(** C3, amended: [v[i]] returns component [i] for [0 <= i < dim],
    component [dim + i] for [-dim <= i < 0], and raises [IndexError] for
    every other integer. *)
Theorem getitem_spec :
  forall (v : Vector) (i : Z),
    (0 <= i < dim v ->
     exists c, nth_error (components v) (Z.to_nat i) = Some c
               /\ Vector___getitem__ v i = Ok c)
    /\ (- dim v <= i < 0 ->
        exists c, nth_error (components v) (Z.to_nat (dim v + i)) = Some c
                  /\ Vector___getitem__ v i = Ok c)
    /\ (i < - dim v \/ dim v <= i -> Vector___getitem__ v i = Raise IndexError).
Proof.
  intros v i. pose proof (dim_nonneg v) as Hd.
  unfold Vector___getitem__; cbv zeta. repeat split.
  - intros H.
    destruct (@nth_error_in_range _ (components v) i H) as [c Hc].
    exists c. split; [exact Hc|].
    destruct (Z.ltb_spec i 0); [lia|].
    destruct (Z.ltb_spec i 0); [lia|].
    destruct (Z.leb_spec (dim v) i); [lia|].
    simpl. rewrite Hc. reflexivity.
  - intros H.
    assert (H' : 0 <= dim v + i < Z.of_nat (List.length (components v)))
      by (unfold dim in *; lia).
    destruct (@nth_error_in_range _ (components v) (dim v + i) H') as [c Hc].
    exists c. split; [exact Hc|].
    destruct (Z.ltb_spec i 0); [|lia].
    destruct (Z.ltb_spec (i + dim v) 0); [lia|].
    destruct (Z.leb_spec (dim v) (i + dim v)); [lia|].
    simpl. rewrite (Z.add_comm i). rewrite Hc. reflexivity.
  - intros [H|H].
    + destruct (Z.ltb_spec i 0); [|lia].
      destruct (Z.ltb_spec (i + dim v) 0); [|lia].
      reflexivity.
    + destruct (Z.ltb_spec i 0); [lia|].
      destruct (Z.ltb_spec i 0); [lia|].
      destruct (Z.leb_spec (dim v) i); [|lia].
      reflexivity.
Qed.

Lemma getitem_spec_witness :
  - dim (vec [fl 1; fl 2]) <= -1 < 0
  /\ Vector___getitem__ (vec [fl 1; fl 2]) (-1) = Ok (fl 2).
Proof.
  assert (H : - dim (vec [fl 1; fl 2]) <= -1 < 0) by (vm_compute; split; [discriminate | reflexivity]).
  split; [exact H|].
  destruct (proj1 (proj2 (getitem_spec (vec [fl 1; fl 2]) (-1))) H) as [c [Hc Hg]].
  rewrite Hg. vm_compute in Hc. injection Hc as <-. reflexivity.
Defined.

(** ** add *)

(** The component-wise sum of two arrays. *)
Definition sums (xs ys : list float) : list float :=
  map (fun '(c1, c2) => F64.add c1 c2) (zip xs ys).

Lemma sums_length (xs ys : list float) :
  List.length xs = List.length ys -> List.length (sums xs ys) = List.length xs.
Proof.
  intros H. unfold sums, zip. rewrite length_map, length_combine. lia.
Qed.

Lemma array_d_sums (ps : list (float * float)) :
  array_d (map (fun '(c1, c2) => Ok (VFloat (F64.add c1 c2))) ps)
  = Ok (map (fun '(c1, c2) => F64.add c1 c2) ps).
Proof.
  induction ps as [|[c1 c2] ps IH]; simpl; [reflexivity|].
  rewrite IH. reflexivity.
Qed.

Lemma add_equal_dim (v1 v2 : Vector) :
  dim v1 = dim v2 ->
  add v1 v2 = Ok (vec (sums (components v1) (components v2))).
Proof.
  intros H. unfold add. rewrite H, Z.eqb_refl. simpl.
  unfold Vector_init. rewrite array_d_sums. reflexivity.
Qed.

Lemma add_dim_mismatch (v1 v2 : Vector) :
  dim v1 <> dim v2 -> add v1 v2 = Raise ValueError.
Proof.
  intros H. unfold add.
  destruct (Z.eqb_spec (dim v1) (dim v2)); [contradiction | reflexivity].
Qed.

(** C8: [add] returns the component-wise sum, as a new Vector of the same
    dimension, when the dimensions agree; it raises the dimension error
    ([ValueError]) exactly when they differ, and that test comes first:
    on a mismatch the outcome is the error alone, and no other error can
    come out of [add].  [add(Vector([1,2]), Vector([1,2,3]))] raises it. *)
Theorem add_spec :
  forall v1 v2 : Vector,
    (dim v1 = dim v2 ->
     exists u, add v1 v2 = Ok u
               /\ components u = sums (components v1) (components v2)
               /\ dim u = dim v1)
    /\ (dim v1 <> dim v2 <-> add v1 v2 = Raise ValueError)
    /\ (forall e, add v1 v2 = Raise e -> e = ValueError)
    /\ (exists a b,
          Vector_init [Ok (VInt 1); Ok (VInt 2)] = Ok a
          /\ Vector_init [Ok (VInt 1); Ok (VInt 2); Ok (VInt 3)] = Ok b
          /\ add a b = Raise ValueError).
Proof.
  intros v1 v2. repeat split.
  - intros H. exists (vec (sums (components v1) (components v2))).
    split; [apply add_equal_dim; exact H|]. split; [reflexivity|].
    rewrite dim_vec, sums_length; [reflexivity|].
    unfold dim in H. lia.
  - apply add_dim_mismatch.
  - intros H Heq. rewrite (add_equal_dim _ _ Heq) in H. discriminate.
  - intros e H. destruct (Z.eq_dec (dim v1) (dim v2)) as [Heq|Hne].
    + rewrite (add_equal_dim _ _ Heq) in H. discriminate.
    + rewrite (add_dim_mismatch _ _ Hne) in H. congruence.
  - exists (vec [fl 1; fl 2]), (vec [fl 1; fl 2; fl 3]).
    repeat split; reflexivity.
Qed.

Lemma add_spec_witness :
  exists u, add (vec [fl 1; fl 2]) (vec [fl 3; fl 4]) = Ok u
            /\ components u = [fl 4; fl 6].
Proof.
  assert (H : dim (vec [fl 1; fl 2]) = dim (vec [fl 3; fl 4])) by reflexivity.
  destruct (proj1 (add_spec (vec [fl 1; fl 2]) (vec [fl 3; fl 4])) H)
    as [u [Hu [Hc _]]].
  exists u. split; [exact Hu|]. rewrite Hc. vm_compute. reflexivity.
Defined.

(** ** scale *)

Definition is_complex (k : value) : bool :=
  match k with VComplex _ _ => true | _ => false end.

Lemma to_double_cases (z : Z) :
  to_double (VInt z) = Ok (F64.of_Z z)
  \/ to_double (VInt z) = Raise OverflowError.
Proof.
  unfold to_double. destruct (F64.is_inf (F64.of_Z z)); [right | left]; reflexivity.
Qed.

Lemma to_double_Number (k : value) (f : float) :
  to_double k = Ok f -> isinstance_Number k = true.
Proof. destruct k; simpl; intros H; try discriminate; reflexivity. Qed.

Lemma array_d_products (k : value) (f : float) (cs : list float) :
  (forall c, py_mul k c = Ok (VFloat (F64.mul f c))) ->
  array_d (map (fun c => py_mul k c) cs) = Ok (map (F64.mul f) cs).
Proof.
  intros Hk. induction cs as [|c cs IH]; simpl; [reflexivity|].
  rewrite Hk. simpl. rewrite IH. reflexivity.
Qed.

Lemma array_d_first_fails (k : value) (e : exn) (c : float) (cs : list float) :
  (x <- py_mul k c ;; to_double x) = Raise e ->
  array_d (map (fun c => py_mul k c) (c :: cs)) = Raise e.
Proof.
  simpl. destruct (py_mul k c) as [x|e']; simpl.
  - intros ->. reflexivity.
  - intros H. injection H as ->. reflexivity.
Qed.

Lemma scale_real (v : Vector) (k : value) (f : float) :
  to_double k = Ok f ->
  scale v k = Ok (vec (map (F64.mul f) (components v))).
Proof.
  intros Hk. unfold scale. rewrite (to_double_Number _ _ Hk). simpl.
  unfold Vector_init. rewrite (array_d_products k f).
  - reflexivity.
  - intros c. destruct k; simpl in Hk; try discriminate.
    + unfold py_mul. change (to_double (VInt z)) with
        (if F64.is_inf (F64.of_Z z) then Raise OverflowError else Ok (F64.of_Z z)).
      destruct (F64.is_inf (F64.of_Z z)); [discriminate|].
      injection Hk as <-. reflexivity.
    + injection Hk as <-. reflexivity.
Qed.

Lemma scale_not_Number (v : Vector) (k : value) :
  isinstance_Number k = false -> scale v k = Raise TypeError.
Proof. intros H. unfold scale. rewrite H. reflexivity. Qed.

Lemma scale_empty (k : value) (n : option float) :
  isinstance_Number k = true -> scale (mkVector [] n) k = Ok (vec []).
Proof. intros H. unfold scale. rewrite H. reflexivity. Qed.

Lemma scale_complex (c : float) (cs : list float) (n : option float) (re im : float) :
  scale (mkVector (c :: cs) n) (VComplex re im) = Raise TypeError.
Proof. reflexivity. Qed.

Lemma scale_int_overflow (c : float) (cs : list float) (n : option float) (z : Z) :
  to_double (VInt z) = Raise OverflowError ->
  scale (mkVector (c :: cs) n) (VInt z) = Raise OverflowError.
Proof.
  intros H. unfold scale, Vector_init.
  change (components (mkVector (c :: cs) n)) with (c :: cs).
  rewrite (array_d_first_fails (VInt z) OverflowError); [reflexivity|].
  unfold py_mul. rewrite H. reflexivity.
Qed.

(** The claim as stated: a Vector of products for every numeric [k], and
    [TypeError] exactly for the others. *)
Definition scale_claim (v : Vector) (k : value) : Prop :=
  (isinstance_Number k = true ->
   exists u, scale v k = Ok u
             /\ Forall2 (fun c x => py_mul k c = Ok (VFloat x))
                        (components v) (components u))
  /\ (scale v k = Raise TypeError <-> isinstance_Number k = false).

(** [scale(Vector([1.0]), 10**400)] overflows in the conversion of [k],
    and [scale(Vector([1.0]), 1j)] is refused by the array of doubles. *)
Lemma scale_numeric_failures :
  ~ scale_claim (vec [fl 1]) (VInt (10 ^ 400))
  /\ ~ scale_claim (vec [fl 1]) (VComplex (fl 0) (fl 1)).
Proof.
  split.
  - intros [H _]. destruct (H eq_refl) as [u [Hu _]].
    vm_compute in Hu. discriminate.
  - intros [_ [H _]]. specialize (H eq_refl). discriminate.
Qed.
Definition item_go : Item :=
  mkItem "" "T" "B" "" true (Some [mkTagging "go" (Some ["1.x"])])
    (mkTime 0 0) (mkTime 0 0).

Definition world_dry : World :=
  mkWorld true {[ "QIITA_API_TOKEN" := "secret" ]} [] [].

(** ** Vocabulary of the properties *)

(** A string between double quotes, as it stands in a JSON text. *)
Definition quoted (s : string) : string := dq +:+ s +:+ dq.

(** The bytes that a JSON string must escape: the double quote, the
    backslash and the control bytes below the space. *)
Definition needs_escape (c : ascii) : bool :=
  (byte c =? 34) || (byte c =? 92) || (byte c <? 32).

(** A string with no such byte. *)
Fixpoint plain (s : string) : bool :=
  match s with
  | "" => true
  | String c s' => negb (needs_escape c) && plain s'
  end.

(** The bytes a call returned are a JSON text for [json.Valid]. *)
Definition valid_output (o : outcome string) : bool :=
  match o with
  | Returned b => json.Valid b
  | _ => false
  end.

(** A scanner that has met no error and has not finished the top-level
    value. *)
Definition scanning (f : json.stepFn) (ps : list json.parseState_entry)
    (n : Z) : json.scanner :=
  json.mkScanner f false ps None n.

(** The literal parts of what [Tagging.MarshalJSON] writes: up to the name,
    and from the name to the versions. *)
Definition name_prefix : string := "{" +:+ quoted "name" +:+ ":" +:+ dq.
Definition tags_infix : string :=
  dq +:+ ", " +:+ quoted "tags" +:+ ":" +:+ "[".

(** No string of the list holds the byte [c]. *)
Definition sep_free (c : ascii) (vs : list string) : Prop :=
  Forall (fun v => strings.Index v (String c "") = None) vs.

(** ** The rest of the program: requests, payload and [main] *)

(** Every byte of [s] passes the test [p]. *)
Fixpoint all_bytes (p : Z -> bool) (s : string) : bool :=
  match s with
  | "" => true
  | String c s' => p (byte c) && all_bytes p s'
  end.

(** The bytes that have an entry in [htmlReplacementTable]: NUL, the double
    quote, [&], the apostrophe, [+], [<] and [>]. *)
Definition html_replaced (b : Z) : bool :=
  (b =? 0) || (b =? 34) || (b =? 38) || (b =? 39) || (b =? 43)
  || (b =? 60) || (b =? 62).

(** The same bytes but [&], which the replacements themselves begin with. *)
Definition html_raw (b : Z) : bool := html_replaced b && negb (b =? 38).

(** The request [PostNewItem] hands to [DoRequest], with the authorization
    that [DoRequest] adds in the world [w]. *)
Definition items_request (w : World) (postbytes : string) : Request :=
  mkRequest "POST" (mkURL "https" "qiita.com" "/api/v2/items")
    (<["Authorization" := ["Bearer " +:+ Getenv w "QIITA_API_TOKEN"]]>
       {[ "Content-Type" := ["application/json"] ]})
    (Some postbytes).

(** The request of [GetSelfItems], likewise. *)
Definition self_items_request (w : World) : Request :=
  mkRequest "GET"
    (mkURL "https" "qiita.com" "/api/v2/authenticated_user/items")
    {[ "Authorization" := ["Bearer " +:+ Getenv w "QIITA_API_TOKEN"] ]}
    None.

(** The JSON text of the payload, given that of its tags. *)
Definition payload (item : Item) (tags : string) : string :=
  "{" +:+ quoted "body" +:+ ":" +:+ json.appendString (Body item) +:+ ","
  +:+ quoted "private" +:+ ":" +:+ (if Private item then "true" else "false")
  +:+ "," +:+ quoted "tags" +:+ ":" +:+ tags +:+ ","
  +:+ quoted "title" +:+ ":" +:+ json.appendString (Title item) +:+ "}".

(** A world outside the dry run, and an item with a tag that the encoder
    refuses. *)
Definition world_live : World :=
  mkWorld false {[ "QIITA_API_TOKEN" := "secret" ]} [] [].

Definition item_bad_tag : Item :=
  mkItem "" "T" "B" "" true
    (Some [mkTagging "go" None; mkTagging ("a" +:+ dq +:+ "b") None])
    (mkTime 0 0) (mkTime 0 0).

(** ** [main] *)

(** How a run of [main] ends: it returns, or it panics with the error it
    was given or with a run-time panic. *)
Inductive ending : Type :=
  | Returns
  | PanicsWith (err : error)
  | PanicsAt (p : panic).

| What the task requires |
Which lines of the records above contain the word "None"? Copy each of them.

| Response area |
  json.mkScanner f false ps None n.
  Forall (fun v => strings.Index v (String c "") = None) vs.
    None.
    (Some [mkTagging "go" None; mkTagging ("a" +:+ dq +:+ "b") None])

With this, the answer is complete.